Protecting Your Pet From the Effects of Diabetes
Diabetes has been in the news quite a bit lately. Along with the human obesity epidemic has come a cry from public health officials, doctors, and researchers to communicate the very real danger of being overweight, specifically as it relates to becoming diabetic. November was named National Diabetes Month in an effort to educate humans about the condition and its repercussions.
But diabetes is a condition that does not just affect humans. Many pets and companion animals have the condition as well. Some pets develop diabetes after becoming overweight, and others develop it simply as a matter of course. So, November has also been named National Pet Diabetes Month, to help educate pet owners and animal lovers about how diabetes can affect dogs and cats.
In this post, we’ll discuss diabetes in some detail and how it might affect your pet or companion animal.

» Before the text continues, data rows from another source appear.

(* ===== verification/Server.v ===== *)
(** * The server: [src/server/server.go]

    A [Server] owns a store, its peers and its sockets. The worker takes raw
    messages from a channel, changes the store and writes responses and
    replications; what is written is appended to [sent], and whether a write
    succeeds is up to the network ([Network]). [Clear] replaces the store;
    the replaced one stays reachable from its cleanup timer and from
    [StoreMetrics], so it is kept in [orphans]. *)
From Stdlib Require Import ZArith Lia Strings.Byte.
From stdpp Require Import base gmap list strings sorting.
From coqutil Require Import Byte LittleEndianList.
From S2P Require Import Prelude GoStd Deps Protocol Env RawMessage.
From S2P Require Tree Store.
Local Open Scope Z_scope.
Local Open Scope go_scope.

Definition MinimumExpirySecs : Z := 2.

Inductive ServerErr :=
  | ErrExpiryTooSmall
  | ErrServerAlreadyInit
  | ErrBadPeersFormat
  | ErrNet.

(** What was written to a socket. *)
Inductive Output :=
  | UDPDatagram (b : bytes) (to : Addr)
  | TCPBytes (b : bytes) (to : TCPConn).

(** [string(b)] of a byte is the UTF-8 encoding of the rune of that number. *)
Definition string_of_byte (c : Byte.byte) : bytes :=
  let v := byte.unsigned c in
  if v <? 128 then [c]
  else [byte.of_Z (192 + v / 64); byte.of_Z (128 + v mod 64)].

Section Server.
Context {T : Type → Type} {RB : RedBlackTree T} {H : Type → Type} {HM : HashMap H}
  {CK : Clock} {SW : Stopwatch} {RO : RangeOrder} {RE : Regexp} {X : XXHash} {NW : Network}.

Record Server := mkServer {
  store : Store.Store T H;
  orphans : list (Store.Store T H);
  conn : bool;
  tcpConn : bool;
  disposed : bool;
  preSharedKey : bytes;
  expireAfterSecs : Z;
  messageProcessing : bool; (* the channel is open *)
  workers : nat;
  peers : list Addr;
  sent : list Output
}.

Definition set_store (st : Store.Store T H) (s : Server) : Server :=
  mkServer st (orphans s) (conn s) (tcpConn s) (disposed s) (preSharedKey s)
    (expireAfterSecs s) (messageProcessing s) (workers s) (peers s) (sent s).
Definition set_orphans (l : list (Store.Store T H)) (s : Server) : Server :=
  mkServer (store s) l (conn s) (tcpConn s) (disposed s) (preSharedKey s)
    (expireAfterSecs s) (messageProcessing s) (workers s) (peers s) (sent s).
Definition set_conns (u t : bool) (s : Server) : Server :=
  mkServer (store s) (orphans s) u t (disposed s) (preSharedKey s)
    (expireAfterSecs s) (messageProcessing s) (workers s) (peers s) (sent s).
Definition set_closed (s : Server) : Server :=
  mkServer (store s) (orphans s) (conn s) (tcpConn s) true (preSharedKey s)
    (expireAfterSecs s) false (workers s) (peers s) (sent s).
Definition set_workers (w : nat) (s : Server) : Server :=
  mkServer (store s) (orphans s) (conn s) (tcpConn s) (disposed s) (preSharedKey s)
    (expireAfterSecs s) (messageProcessing s) w (peers s) (sent s).
Definition set_peers (ps : list Addr) (s : Server) : Server :=
  mkServer (store s) (orphans s) (conn s) (tcpConn s) (disposed s) (preSharedKey s)
    (expireAfterSecs s) (messageProcessing s) (workers s) ps (sent s).
Definition set_sent (o : list Output) (s : Server) : Server :=
  mkServer (store s) (orphans s) (conn s) (tcpConn s) (disposed s) (preSharedKey s)
    (expireAfterSecs s) (messageProcessing s) (workers s) (peers s) o.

Then we’ll delve into both diabetes mellitus and diabetes insipidus in some detail, letting you know how they might affect your pet and what treatment options (as well as preventive measures) are available.
Diabetes in Dogs and Cats
Dogs and cats who have diabetes have either lost, or never had the ability to either create or fully utilize insulin to convert the food they eat into the energy they need to thrive. Without the ability to make or use insulin, excess sugar is left in a pet’s blood. This can lead to a variety of problems, such as lethargy, weight gain, and others.
With adequate treatment, a dog or cat with diabetes can still live a happy, long, and full life, but treatment is necessary. Make sure that if your pet suffers any of the signs and symptoms of diabetes, that you get them checked out and treated by a vet. Diabetes can be a very serious, even life-threatening condition in some cases.
Diabetes Mellitus in Pets
There are two main types of diabetes that can affect pets: Diabetes Mellitus (both Type I and Type II), and Diabetes Insipidus (DI). Diabetes Mellitus is far more common in cats and dogs than Diabetes Insipidus.
Type I Diabetes Mellitus is also known as Insulin Dependent Diabetes and is caused by the destruction of the dog or cat’s beta cells (the cells that produce insulin). In Type II Diabetes Mellitus, or Non-Insulin Dependent Diabetes, some of the insulin-producing cells are left in tact, just not enough to do a complete job of regulating the animal’s blood sugar.
Both types of Diabetes Mellitus are characterized by increased urination, increased thirst and hunger, and weight loss in the early stages. Later stage symptoms include lethargy, loss of appetite, anorexia, depression, and vomiting. Diabetes Mellitus cannot be cured, but it can be managed through blood sugar monitoring and treatment with insulin.
Diabetes Insipidus and Your Pet
Diabetes Insipidus, which also goes by the names “weak diabetes” and “watery diabetes,” is considerably more rare in pets than Diabetes Mellitus. Diabetes Insipidus affects a pet’s ability to metabolize water, resulting in the dog or cat expelling water that it should be storing in its tissues.
Therefore the primary symptom of this condition is excessive thirst and urination. There are two types of Diabetes Insipidus, and both are caused by hormone deficiencies. Neurogenic DI is caused by a lack of vasopressin (which helps the body retain water), while Nephrogenic DI is caused by a lack of the hormone ADH (which helps the body control urination).
This type of diabetes is diagnosed by veterinarians through a series of blood and urine tests and can typically be treated with hormone therapy, though it cannot be cured at this time.
Protecting Your Companion Animal From Diabetes
Now that you’ve educated yourself regarding the types of diabetes affecting pets, their causes, signs, and symptoms, you just need to watch for the warning signs. If your pet exhibits any of the symptoms of diabetes, do not hesitate to get them looked at by your vet. Diabetes is only manageable if it is treated, so consider using National Pet Diabetes Month as the ideal time to take your pet to the veterinarian.